What is being asked: All that should come back is the lines of the data below from the one containing "c2).1 = Ok v2 →" to the one containing "apply (fold_result_inv (λ", inclusive, exactly as they stand.
Start of Task inputs
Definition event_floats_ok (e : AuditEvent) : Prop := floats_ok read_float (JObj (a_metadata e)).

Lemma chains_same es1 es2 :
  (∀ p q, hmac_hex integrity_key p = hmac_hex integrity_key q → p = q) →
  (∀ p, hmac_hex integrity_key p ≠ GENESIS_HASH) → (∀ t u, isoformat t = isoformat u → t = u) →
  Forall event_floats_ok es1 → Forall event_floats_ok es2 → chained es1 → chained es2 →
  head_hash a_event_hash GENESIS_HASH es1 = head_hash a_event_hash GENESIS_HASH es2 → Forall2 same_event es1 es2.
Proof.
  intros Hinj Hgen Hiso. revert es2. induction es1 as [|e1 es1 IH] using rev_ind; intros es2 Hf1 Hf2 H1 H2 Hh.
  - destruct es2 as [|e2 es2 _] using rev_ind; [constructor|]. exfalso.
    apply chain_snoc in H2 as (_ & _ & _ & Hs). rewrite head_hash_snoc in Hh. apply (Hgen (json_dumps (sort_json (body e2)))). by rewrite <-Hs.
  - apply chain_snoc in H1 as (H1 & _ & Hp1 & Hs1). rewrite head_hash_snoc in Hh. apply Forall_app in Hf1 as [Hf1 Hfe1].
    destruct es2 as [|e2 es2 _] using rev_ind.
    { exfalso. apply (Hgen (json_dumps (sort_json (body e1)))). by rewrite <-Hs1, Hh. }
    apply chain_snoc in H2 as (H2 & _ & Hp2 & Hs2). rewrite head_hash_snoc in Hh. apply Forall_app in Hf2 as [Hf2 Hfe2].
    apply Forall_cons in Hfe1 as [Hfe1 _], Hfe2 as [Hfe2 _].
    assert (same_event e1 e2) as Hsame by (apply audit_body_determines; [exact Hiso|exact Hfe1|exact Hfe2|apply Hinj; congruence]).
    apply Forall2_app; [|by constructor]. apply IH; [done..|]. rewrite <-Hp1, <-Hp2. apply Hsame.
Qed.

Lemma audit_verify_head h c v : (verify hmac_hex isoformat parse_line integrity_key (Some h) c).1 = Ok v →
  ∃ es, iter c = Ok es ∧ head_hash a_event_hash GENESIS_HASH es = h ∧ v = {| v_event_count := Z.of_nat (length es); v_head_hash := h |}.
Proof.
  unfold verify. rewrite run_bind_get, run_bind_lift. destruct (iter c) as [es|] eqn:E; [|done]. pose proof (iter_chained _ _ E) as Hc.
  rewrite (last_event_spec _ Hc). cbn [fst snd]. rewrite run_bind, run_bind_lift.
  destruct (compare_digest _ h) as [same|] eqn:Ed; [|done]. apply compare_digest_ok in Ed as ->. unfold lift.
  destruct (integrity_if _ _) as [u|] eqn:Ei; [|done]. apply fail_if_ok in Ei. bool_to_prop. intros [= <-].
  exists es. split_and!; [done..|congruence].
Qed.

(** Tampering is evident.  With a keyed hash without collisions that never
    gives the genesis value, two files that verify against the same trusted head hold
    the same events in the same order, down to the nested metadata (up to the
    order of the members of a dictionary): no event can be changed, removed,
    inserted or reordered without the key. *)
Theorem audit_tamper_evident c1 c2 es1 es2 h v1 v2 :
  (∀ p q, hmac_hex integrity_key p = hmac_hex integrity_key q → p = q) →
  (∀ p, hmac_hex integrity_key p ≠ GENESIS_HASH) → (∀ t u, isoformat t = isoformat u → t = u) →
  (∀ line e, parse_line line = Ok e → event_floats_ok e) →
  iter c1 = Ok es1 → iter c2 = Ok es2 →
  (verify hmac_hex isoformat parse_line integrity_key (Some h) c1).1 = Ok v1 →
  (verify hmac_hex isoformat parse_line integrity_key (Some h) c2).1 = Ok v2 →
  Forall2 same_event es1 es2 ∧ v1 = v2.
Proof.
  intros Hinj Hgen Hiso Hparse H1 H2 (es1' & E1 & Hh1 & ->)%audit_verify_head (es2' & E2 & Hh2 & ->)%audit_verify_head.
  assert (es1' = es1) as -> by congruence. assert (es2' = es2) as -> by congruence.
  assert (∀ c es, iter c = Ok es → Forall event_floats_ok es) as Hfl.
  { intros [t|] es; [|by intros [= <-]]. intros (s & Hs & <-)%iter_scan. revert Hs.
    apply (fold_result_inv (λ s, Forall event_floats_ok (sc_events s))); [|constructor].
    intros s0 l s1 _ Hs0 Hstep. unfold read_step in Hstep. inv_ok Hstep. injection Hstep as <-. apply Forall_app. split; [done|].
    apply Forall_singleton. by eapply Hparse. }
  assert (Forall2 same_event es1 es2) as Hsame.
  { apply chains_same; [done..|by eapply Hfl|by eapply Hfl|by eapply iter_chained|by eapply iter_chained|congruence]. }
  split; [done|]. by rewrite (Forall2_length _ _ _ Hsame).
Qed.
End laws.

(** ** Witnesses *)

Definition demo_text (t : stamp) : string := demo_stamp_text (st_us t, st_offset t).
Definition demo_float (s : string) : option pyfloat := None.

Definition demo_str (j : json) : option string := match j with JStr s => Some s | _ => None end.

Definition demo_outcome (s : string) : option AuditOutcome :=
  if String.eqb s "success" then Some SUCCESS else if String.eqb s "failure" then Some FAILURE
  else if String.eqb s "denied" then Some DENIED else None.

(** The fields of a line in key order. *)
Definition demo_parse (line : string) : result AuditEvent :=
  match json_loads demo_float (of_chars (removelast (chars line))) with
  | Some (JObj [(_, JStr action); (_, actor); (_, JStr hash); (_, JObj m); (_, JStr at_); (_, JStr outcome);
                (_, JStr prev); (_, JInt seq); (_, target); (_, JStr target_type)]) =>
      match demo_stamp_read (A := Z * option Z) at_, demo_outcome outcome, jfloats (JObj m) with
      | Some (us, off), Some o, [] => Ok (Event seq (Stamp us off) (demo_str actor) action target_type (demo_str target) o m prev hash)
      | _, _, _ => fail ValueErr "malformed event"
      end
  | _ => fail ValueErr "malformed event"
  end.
End of Task inputs
Response box:
  (verify hmac_hex isoformat parse_line integrity_key (Some h) c2).1 = Ok v2 →
  Forall2 same_event es1 es2 ∧ v1 = v2.
Proof.
  intros Hinj Hgen Hiso Hparse H1 H2 (es1' & E1 & Hh1 & ->)%audit_verify_head (es2' & E2 & Hh2 & ->)%audit_verify_head.
  assert (es1' = es1) as -> by congruence. assert (es2' = es2) as -> by congruence.
  assert (∀ c es, iter c = Ok es → Forall event_floats_ok es) as Hfl.
  { intros [t|] es; [|by intros [= <-]]. intros (s & Hs & <-)%iter_scan. revert Hs.
    apply (fold_result_inv (λ s, Forall event_floats_ok (sc_events s))); [|constructor].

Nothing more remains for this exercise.